Pero existen en Extremadura seres que, aunque no míticos, sí están envueltos en un halo de misterio, y a los que también se les hace causantes de tempestades. Tal es el caso de los lañadores (alañaoris), cuyo trabajo ha consistido tanto en arreglar varillas de paraguas como en poner lañas o estañar todo tipo de vasijas. Era tradición que la venida a los pueblos cacereños de estos profesionales ambulantes coincidía con lluvias torrenciales. Y se ha tenido por seguro que los propios lañadores, mediante los correspondientes conjuros, provocaban esas tempestades con el objeto de recordar al vecindario que acababan de llegar quienes daban solución a la avería de sus paraguas.

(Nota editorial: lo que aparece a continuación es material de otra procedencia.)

Lemma editor_run_snoc (filePath : string) (events : list Editor.Event) (ev : Editor.Event) :
  Editor.run filePath (events ++ [ev])
  = Editor.step filePath (Editor.run filePath events) ev.
Proof. unfold Editor.run. by rewrite foldl_app. Qed.

Lemma editor_run_debounce (filePath : string) (events : list Editor.Event) :
  Editor.debounce (Editor.run filePath events)
  = hookAfter Editor.autoSaveDelay [] (Editor.inputOf <$> events).
Proof.
  induction events as [|ev events IH] using rev_ind; [done|].
  rewrite editor_run_snoc, (proj1 (editor_step_keeps _ _ _)), editor_update_debounce.
  rewrite IH, fmap_app.
  change (Editor.inputOf <$> [ev]) with [Editor.inputOf ev].
  by rewrite hookAfter_snoc.
Qed.

(** A step that posts a save ran the effect, and the effect passed both
    of its tests. *)
Lemma editor_step_posts (filePath : string) (st : Editor.State) (ev : Editor.Event)
    (request : Editor.SaveRequest) :
  Editor.saves (Editor.step filePath st ev) = Editor.saves st ++ [request] ->
  let st' := Editor.update st ev in
  ~ (Editor.debouncedContent st' = Editor.debouncedContent st
     /\ Editor.originalContent st' = Editor.originalContent st)
  /\ Editor.content request = Editor.debouncedContent st'
  /\ Editor.debouncedContent st' <> []
  /\ Editor.debouncedContent st' <> Editor.originalContent st'.
Proof.
  intros Hposted st'. revert Hposted. unfold Editor.step. fold st'.
  assert (Hsaves : Editor.saves st' = Editor.saves st) by apply editor_update_saves.
  assert (Hnone : Editor.saves st' = Editor.saves st ++ [request] -> False).
  { rewrite Hsaves. apply snoc_ne_self. }
  destruct (bool_decide_reflect (Editor.debouncedContent st' = Editor.debouncedContent st
                                 /\ Editor.originalContent st' = Editor.originalContent st))
    as [Hsame|Hchanged]; [by intros ?%Hnone|].
  split; [done|]. revert Hposted. unfold Editor.autoSave.
  destruct (bool_decide_reflect (Editor.debouncedContent st' <> [])) as [Hnonempty|];
    [|by intros ?%Hnone].
  destruct (bool_decide_reflect (Editor.debouncedContent st' <> Editor.originalContent st'))
    as [Hdiffers|]; [|by intros ?%Hnone].
  simpl. unfold Editor.saveContent.
  destruct (bool_decide (filePath = EmptyString) || Editor.saving st'); [by intros ?%Hnone|].
  simpl. rewrite Hsaves. intros Hposted.
  apply snoc_inv_same in Hposted. by subst request.
Qed.

Lemma editor_run_content (filePath : string) (events : list Editor.Event) :
  Editor.contentOf (Editor.run filePath events)
  = current [] (Editor.inputOf <$> events).
Proof. unfold Editor.contentOf. by rewrite editor_run_debounce, hookAfter_value. Qed.

(** *** Search *)

Lemma search_update_debounce (st : Search.State) (ev : Search.Event) :
  Search.debounce (Search.update st ev)
  = hookStep Search.searchDelay (Search.debounce st) (Search.inputOf ev).
Proof. by destruct ev. Qed.
(** The log of the handler in closed form. *)
Lemma onPush_log_closed_form (octokit : Octokit) (payload : PushPayload) :
  analysedBranch payload = true ->
  fst (onPush octokit payload)
  = runningEntry payload
    :: flat_map (commitErrors octokit payload) (commits payload)
    ++ match rev (commits payload) with
       | [] => []
       | latestCommit :: _ =>
           match formatComplianceReport (pushReport octokit payload)
                   (id latestCommit) (message latestCommit)
                   (authorName latestCommit) with
           | Throw _ => []
           | Ok reportBody =>
               match issuesCreate octokit
                       (requestFor octokit payload latestCommit reportBody) with
               | IssueRejected _ => []
               | IssueResolved => [postedEntry (pushReport octokit payload)]
               end
           end
       end.
Proof.
  intros Hb. unfold analysedBranch in Hb. cbv zeta in Hb.
  unfold onPush, requestFor, pushReport, collected, runningEntry, postedEntry.
  cbv zeta. rewrite !fold_analyzeCommit. cbn [snd app].
  replace (negb (JsString.eqb (removeFirst (lit "refs/heads/") (ref payload))
                   (lit "main"))
           && negb (JsString.eqb (removeFirst (lit "refs/heads/") (ref payload))
                      (lit "master")))
    with false
    by (destruct (JsString.eqb _ (lit "main")), (JsString.eqb _ (lit "master"));
        try reflexivity; discriminate Hb).
  rewrite arrayGet_last.
  destruct (rev (commits payload)) as [|c cs]; cbn [fst];
    [now rewrite app_nil_r|].
  destruct (formatComplianceReport _ _ _ _); cbn [fst];
    [|now rewrite app_nil_r].
  destruct (passed (generateComplianceReport _)); cbv iota;
    destruct (issuesCreate octokit _); cbn [fst];
    rewrite ?app_nil_r; reflexivity.
Qed.

(** X11: the log of a run on an analysed branch: the entry that the check
    runs, one error entry for each commit whose retrieval is rejected, in
    push order, and the entry that the report is posted exactly when the
    issue is created, that is when the API has resolved the request. *)
Theorem onPush_log (octokit : Octokit) (payload : PushPayload)
  (Hb : analysedBranch payload = true) :
  fst (onPush octokit payload)
  = runningEntry payload
    :: flat_map (commitErrors octokit payload) (commits payload)
    ++ match snd (onPush octokit payload) with
       | Created _ => [postedEntry (pushReport octokit payload)]
       | Skipped | Failed _ | Refused _ _ => []
       end.
Proof.
  rewrite (onPush_log_closed_form octokit payload Hb), onPush_closed_form, Hb.
  destruct (rev (commits payload)) as [|c cs]; [reflexivity|].
  destruct (formatComplianceReport _ _ _ _); [|reflexivity].
  destruct (issuesCreate octokit _); reflexivity.
Qed.

Lemma onPush_log_witness :
  analysedBranch samplePush = true
  /\ fst (onPush halfRejectingOctokit samplePush)
     = runningEntry samplePush
       :: flat_map (commitErrors halfRejectingOctokit samplePush)
            (commits samplePush)
       ++ match snd (onPush halfRejectingOctokit samplePush) with
          | Created _ => [postedEntry (pushReport halfRejectingOctokit samplePush)]
          | Skipped | Failed _ | Refused _ _ => []
          end.
Proof.
  assert (Hb : analysedBranch samplePush = true) by (vm_compute; reflexivity).
  split; [exact Hb|].
  exact (@onPush_log halfRejectingOctokit samplePush Hb).
Defined.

No un conjuro, sino una simple maldición es la que puede usar una gitana, valiéndose de ciertas atribuciones que en nada difieren de las propiamente brujeriles, para formar una nube tempestuosa en el tiempo y lugar que ella desee. De tales poderes hizo gala, según recoge la leyenda, una gitana de Zafra. En el castillo del conde de esta localidad, Mendo Méndez de Peláez, fluía una fuente, la única que manaba en todo el contorno en un año de extrema sequía (Figura 10). Don Mendo había prohibido que nadie del pueblo se proveyera del agua de su fortaleza, lo que no impidió que una gitana burlara la vigilancia y lograra llenar el cántaro. Pero al salir fue sorprendida y presentada al conde, que mandó romperle el botijo y azotarla para que sirviera de escarmiento a todos los súbditos. De nada sirvieron los ruegos de la gitana ni que le explicara que la causa de su latrocinio se debía a la necesidad de dar un poco de agua a su anciana madre que moría abrasada por la fiebre. Maltrecha por el castigo, la gitana abandonó el castillo, mas no sin antes encararse con el conde e indicarle que moriría en una semana y que ese día su boca tragaría más agua que la que a ella se le había negado.

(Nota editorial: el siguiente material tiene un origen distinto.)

(** C9.  The thermal table is monotonic non-decreasing; and in [toGrayImage]
    with a gamma g > 0 (on an engine whose [Math.pow] maps a base in (0, 1]
    and a finite positive exponent into [0, 1]), for two pixels of the image
    with channels in [0, 255] whose dither-matrix entries
    [m4[row & 3][col & 3]] are equal: when the sampled brightness of the
    first is strictly below that of the second, the nibble of the returned
    buffer that holds the first is not above the nibble that holds the
    second. *)
Theorem gray_quantization_monotone (approx : float -> float -> float)
    (imgdata : ImageData) (g : float) (j1 i1 j2 i2 : Z) :
  approx_in_unit approx ->
  1 <= width imgdata -> width imgdata + 1 < 2 ^ 31 ->
  0 <= j1 < height imgdata -> 0 <= i1 < width imgdata ->
  0 <= j2 < height imgdata -> 0 <= i2 < width imgdata ->
  valid_pixel (data imgdata) (4 * (j1 * width imgdata + i1)) = true ->
  valid_pixel (data imgdata) (4 * (j2 * width imgdata + i2)) = true ->
  (0 <? g)%float = true ->
  tbl2 m4 (Z.land j1 3) (Z.land i1 3) = tbl2 m4 (Z.land j2 3) (Z.land i2 3) ->
  (brightness approx (data imgdata) (4 * (j1 * width imgdata + i1)) g
   <? brightness approx (data imgdata) (4 * (j2 * width imgdata + i2)) g)%float
  = true ->
  (forall k1 k2 v1 v2, 0 <= k1 -> k1 <= k2 ->
     thermal_at k1 = Some v1 -> thermal_at k2 = Some v2 -> v1 <= v2)
  /\ exists out b1 b2,
       toGrayImage approx imgdata g = JS.Normal out
       /\ out !! Z.to_nat (j1 * ((width imgdata + 1) / 2) + i1 / 2) = Some b1
       /\ out !! Z.to_nat (j2 * ((width imgdata + 1) / 2) + i2 / 2) = Some b2
       /\ (if Z.even i1 then Z.shiftr b1 4 else Z.land b1 15)
          <= (if Z.even i2 then Z.shiftr b2 4 else Z.land b2 15).
Proof.
  intros Happrox Hw Hw' Hj1 Hi1 Hj2 Hi2 Hp1 Hp2 Hg Hm Hlt.
  split; [exact thermal_monotone|].
  destruct (toGrayImage_nibble approx imgdata g j1 i1 Hw Hw' Hj1 Hi1)
    as (out & b1 & Hout & Hb1 & _ & Hn1).
  destruct (toGrayImage_nibble approx imgdata g j2 i2 Hw Hw' Hj2 Hi2)
    as (out' & b2 & Hout' & Hb2 & _ & Hn2).
  rewrite Hout in Hout'. injection Hout' as <-.
  exists out, b1, b2. split; [done|]. split; [done|]. split; [done|].
  rewrite Hn1, Hn2. unfold gray_level. rewrite Hm.
  pose proof (thermal_index_range approx Happrox _ _ g Hp1 Hg) as Hk1.
  pose proof (thermal_index_range approx Happrox _ _ g Hp2 Hg) as Hk2.
  pose proof (thermal_index_mono approx Happrox _ _ _ g Hp1 Hp2 Hg Hlt) as Hk.
  apply quantize_mono; lia.
Qed.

La maldición se cumplió. Siete días más tarde, como indicara la gitana, don Mendo Méndez, al que los vecinos conocían por el apelativo de Bigotes, había fallecido. En el instante del óbito se produjo una tempestad como nunca se recordaba. Las aguas inundaron el castillo y se llevaron flotando el ataúd del conde, que acabó perdiéndose en la riada. En recuerdo de tal acontecimiento se conservaron los oportunos dichos: «Llueve más que cuando enterraron a Zafra» y «Cae más agua que cuando enterraron al Bigotes, que la caja era de bronce y fue nadando hasta el cementerio»[52].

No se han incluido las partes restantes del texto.